Now, you’re probably thinking, “But I’m not a black woman/asian person/lesbian/gay man/blind person/ etc. and I don’t want to write something and risk offending them by saying something wrong.”
And that’s a fair enough concern. Everyone’s experience is different. My view on life as a poor white genderqueer person sexually attracted to dudes is very different from, say, a black lesbian woman, or a wealthy white heterosexual man, or…you get the idea.
Should that deter us from trying to understand the point of view we want to write, that is outside of our realm of experience? No.
If anything, it should encourage us.
Part of the fun and challenge of writing any character (that is not a white man) is that you can talk to people of that demographic, and learn about them. And you take what you learned and make stories with that knowledge.
Even if you don’t do the research, you’re still a step ahead of those who won’t even write these types of characters. Just the act of writing characters outside of your experience is rebellious and rewarding.

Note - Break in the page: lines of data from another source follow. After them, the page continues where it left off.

(** * FlowForge: the Draw.io to Mermaid converter, embedded and verified

    A shallow embedding of [flowforge/flowforge.py] (the hardened
    converter; [flowforge.py] at the top level shares [parse_style] and the
    emitter verbatim).  Python strings are modelled by [string], read as
    sequences of code points below 256; dictionaries whose iteration order
    is never observed ([style_dict], [node_map]) are [gmap]s, the group index,
    whose insertion order drives emission, is an association list. *)

From Stdlib Require Import Ascii String ZArith List Lia.
From Stdlib.Strings Require Byte.
From stdpp Require Import base option gmap strings list.

(** ** Python string primitives used by the converter *)

Module Py.

(** [bool(s)] for a string. *)
Definition truthy (s : string) : bool :=
  match s with EmptyString => false | String _ _ => true end.

(** [s.startswith(p)]. *)
Fixpoint startswith (p s : string) : bool :=
  match p with
  | EmptyString => true
  | String a p' =>
      match s with
      | EmptyString => false
      | String b s' => if Ascii.eqb a b then startswith p' s' else false
      end
  end.

(** [sub in s]. *)
Fixpoint str_in (sub s : string) : bool :=
  if startswith sub s then true
  else match s with
       | EmptyString => false
       | String _ s' => str_in sub s'
       end.

(** [s.split(sep)] for a one-character separator. *)
Fixpoint split (sep : ascii) (s : string) : list string :=
  match s with
  | EmptyString => [EmptyString]
  | String c s' =>
      if Ascii.eqb c sep then EmptyString :: split sep s'
      else match split sep s' with
           | t :: ts => String c t :: ts
           | [] => [String c EmptyString]
           end
  end.

(** [s.split(sep, 1)] for a one-character separator. *)
Fixpoint split1 (sep : ascii) (s : string) : list string :=
  match s with
  | EmptyString => [EmptyString]
  | String c s' =>
      if Ascii.eqb c sep then [EmptyString; s']
      else match split1 sep s' with
           | t :: ts => String c t :: ts
           | [] => [String c EmptyString]
           end
  end.

(** [sep.join(parts)]. *)
Fixpoint join (sep : string) (parts : list string) : string :=
  match parts with
  | [] => EmptyString
  | [p] => p
  | p :: ps => p +:+ sep +:+ join sep ps
  end.

(** [c.isspace()] on the code points below 256. *)
Definition isspace (c : ascii) : bool :=
  let n := nat_of_ascii c in
  ((9 <=? n) && (n <=? 13)) || ((28 <=? n) && (n <=? 32))
  || (n =? 133) || (n =? 160).

Fixpoint lstrip (s : string) : string :=
  match s with
  | EmptyString => EmptyString
  | String c s' => if isspace c then lstrip s' else s
  end.

Fixpoint rstrip (s : string) : string :=
  match s with
  | EmptyString => EmptyString
  | String c s' =>
      match rstrip s' with
      | EmptyString => if isspace c then EmptyString else String c EmptyString
      | r => String c r
      end
  end.

(** [s.strip()]. *)
Definition strip (s : string) : string := rstrip (lstrip s).

(** [c.lower()] on the code points below 256: A-Z and the Latin-1 capitals. *)
Definition lower_char (c : ascii) : ascii :=
  let n := nat_of_ascii c in
  if ((65 <=? n) && (n <=? 90))
     || ((192 <=? n) && (n <=? 222) && negb (n =? 215))
  then ascii_of_nat (n + 32) else c.

(** [s.lower()]. *)
Fixpoint lower (s : string) : string :=
  match s with
  | EmptyString => EmptyString
  | String c s' => String (lower_char c) (lower s')
  end.

Fixpoint drop (n : nat) (s : string) : string :=
  match n with
  | O => s
  | S n' => match s with EmptyString => EmptyString | String _ s' => drop n' s' end
  end.

(** [s.replace(old, new)] for a non-empty [old]: leftmost non-overlapping
    occurrences.  [skip] counts the characters of a matched occurrence that
    are still to be passed over. *)
Fixpoint replace_from (skip : nat) (old new s : string) : string :=
  match s with
  | EmptyString => EmptyString
  | String c s' =>
      match skip with
      | S k => replace_from k old new s'
      | O =>
          if startswith old s
          then new +:+ replace_from (String.length old - 1) old new s'
          else String c (replace_from 0 old new s')
      end
  end.

Definition replace (old new s : string) : string := replace_from 0 old new s.

(** ["    " * n] and friends. *)
Fixpoint repeat (s : string) (n : nat) : string :=
  match n with
  | O => EmptyString
  | S n' => s +:+ repeat s n'
  end.

End Py.

(** The double quote, which the emitted notation wraps labels in. *)
Definition dq : string := String "034"%char EmptyString.
(** The line feed. *)
Definition nl : string := String "010"%char EmptyString.

(** ** Style microparser *)

(** A style value: the text after [=], or [True] for a bare flag. *)
Inductive style_value : Type :=
  | SStr (s : string)
  | STrue.

#[global] Instance style_value_eq_dec : EqDecision style_value.
Proof. solve_decision. Defined.

(** One iteration of the loop of [parse_style]. *)
Definition parse_style_token (style_dict : gmap string style_value)
    (token : string) : gmap string style_value :=
  if Py.str_in "=" token then
    match Py.split1 "=" token with
    | [key; value] => <[key := SStr value]> style_dict
    | _ => style_dict
    end
  else if Py.truthy token then <[token := STrue]> style_dict
  else style_dict.

Definition parse_style (style_str : string) : gmap string style_value :=
  if Py.truthy style_str
  then fold_left parse_style_token (Py.split ";" style_str) ∅
  else ∅.

(** ** Data model *)

(** A node of the diagram, as the dictionary built for a vertex cell.  The
    identifier is [None] when the cell carries no [id] attribute. *)
Record Node : Type := mkNode {
  node_id : option string;
  node_label : string;
  node_style : string;
  node_style_dict : gmap string style_value;
  node_geometry : list (string * string);
  node_parent : option string
}.

Record Edge : Type := mkEdge {
  edge_id : option string;
  edge_source : option string;
  edge_target : option string;
  edge_label : string;
  edge_style : string;
  edge_style_dict : gmap string style_value
}.

Record Group : Type := mkGroup {
  group_label : string;
  group_children : list Node
}.

(** [self.diagram]: the group index keeps the insertion order of its keys. *)
Record Diagram : Type := mkDiagram {
  nodes : list Node;
  edges : list Edge;
  groups : list (string * Group)
}.

(** Insertion-ordered dictionary with string keys. *)
Module ODict.

Fixpoint get {V : Type} (k : string) (d : list (string * V)) : option V :=
  match d with
  | [] => None
  | (k', v) :: d' => if String.eqb k k' then Some v else get k d'
  end.

(** [d[k] = v]: in place when the key exists, appended otherwise. *)
Fixpoint set {V : Type} (k : string) (v : V) (d : list (string * V))
  : list (string * V) :=
  match d with
  | [] => [(k, v)]
  | (k', v') :: d' =>
      if String.eqb k k' then (k', v) :: d' else (k', v') :: set k v d'
  end.

Definition keys {V : Type} (d : list (string * V)) : list string := map fst d.

End ODict.

(** ** Node and edge formatting *)

(** [f"{x}"] for an optional string: [None] prints as the word None. *)
Definition fmt_opt (o : option string) : string :=
  match o with Some s => s | None => "None" end.

(** [style.get(k) == v] for a string literal [v]. *)
Definition style_is (style : gmap string style_value) (k v : string) : bool :=
  match style !! k with
  | Some (SStr s) => String.eqb s v
  | _ => false
  end.

(** [bool(style.get(k))]. *)
Definition style_truthy (style : gmap string style_value) (k : string) : bool :=
  match style !! k with
  | Some STrue => true
  | Some (SStr s) => Py.truthy s
  | None => false
  end.

(** [k in style]. *)
Definition style_has (style : gmap string style_value) (k : string) : bool :=
  match style !! k with Some _ => true | None => false end.

(** [_format_node]; [None] stands for the call raising: concatenating the
    letter with a missing id, or lower-casing the flag value [True]. *)
Definition _format_node (node : Node) : option string :=
  let label :=
    if Py.truthy (node_label node) then Py.strip (node_label node)
    else "Node_" +:+ fmt_opt (node_id node) in
  let style := node_style_dict node in
  match node_id node with
  | None => None
  | Some i =>
      let node_id := "N" +:+ i in
      match default (SStr "") (style !! "shape") with
      | STrue => None
      | SStr sh =>
          let shape := Py.lower sh in
          if String.eqb shape "rhombus" then
            Some (node_id +:+ "{" +:+ dq +:+ label +:+ dq +:+ "}")
          else if String.eqb shape "ellipse" || style_has style "ellipse" then
            Some (node_id +:+ "(( " +:+ dq +:+ label +:+ dq +:+ " ))")
          else if style_is style "rounded" "1" || String.eqb shape "stadium" then
            Some (node_id +:+ "(" +:+ dq +:+ label +:+ dq +:+ ")")
          else
            Some (node_id +:+ "[" +:+ dq +:+ label +:+ dq +:+ "]")
      end
  end.

(** The connector chosen by [_format_edge]. *)
Definition edge_arrow (style : gmap string style_value) : string :=
  let arrow := "-->" in
  let arrow :=
    if style_truthy style "dashed" || style_is style "dashed" "1"
    then "-.->" else arrow in
  if style_is style "endArrow" "none" then Py.replace "->" "-" arrow else arrow.

(** [_format_edge]; [None] stands for the call raising on a missing
    endpoint. *)
Definition _format_edge (edge : Edge) : option string :=
  match edge_source edge, edge_target edge with
  | Some s, Some t =>
      let src := "N" +:+ s in
      let tgt := "N" +:+ t in
      let label := Py.strip (edge_label edge) in
      let arrow := edge_arrow (edge_style_dict edge) in
      if Py.truthy label
      then Some (src +:+ " -- " +:+ dq +:+ label +:+ dq +:+ " " +:+ arrow +:+ " " +:+ tgt)
      else Some (src +:+ " " +:+ arrow +:+ " " +:+ tgt)
  | _, _ => None
  end.

(** ** Emission *)

(** The loop over the children of a group in [_emit_subgraph_recursive];
    [rec] is the recursive call, [None] when it does not return. *)
Fixpoint emit_children
    (rec : string -> Group -> nat -> option (list string))
    (groups : list (string * Group)) (indent_level : nat)
    (children : list Node) : option (list string) :=
  match children with
  | [] => Some []
  | child :: rest =>
      let here :=
        match node_id child ≫= (fun i => (fun g => (i, g)) <$> ODict.get i groups) with
        | Some (child_id, nested_group) =>
            rec child_id nested_group (S indent_level)
        | None =>
            match _format_node child with
            | Some node_def =>
                Some [Py.repeat "    " indent_level +:+ "    " +:+ node_def]
            | None => Some []
            end
        end in
      match here with
      | None => None
      | Some l =>
          match emit_children rec groups indent_level rest with
          | None => None
          | Some ls => Some (l ++ ls)
          end
      end
  end.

Here’s the thing: I love the comics I make. The main characters I draw include a young trans girl, a genderqueer elf policeman, and most recently, a young, black, goth punk woman.
Am I any of those? No.
Do I make stories starring these characters? Yep.
I write and illustrate these stories because I want to understand my characters. Making these stories helps me explore their world, what they experience, and how they feel about their experiences, because I don’t get that easily outside of fiction.
I do my best to research as much as I can. If I get something wrong, that’s ok – I learn something new everyday. And if I get to learn about people outside of my experience, that’s awesome!
In making these stories to seek understanding, it helps me become more empathetic to others out in the real world. It helps me understand the lives of others. It makes me want to listen and learn more about them.
Writing these fictions helps me to become more human.
That’s why I love making diverse comics, and why I believe we need more diverse media.
For those of you who want to stick to writing about white dudes, that’s ok. Just be warned that
1. There are already plenty of stories about white heterosexual men, because
2. mass media tries to make characters generic enough that the audience can empathize with them immediately and have traits that are desirable. So they make their main characters white men. They figure white men are simple enough and common enough to create that the audience can insert themselves into that character. However,
3. White men become the default main character because they fit mass media formulas so well. And therefore
4. It makes women and PoC main characters hard to empathize with because they are not the default main character and don’t fit the formulas very well.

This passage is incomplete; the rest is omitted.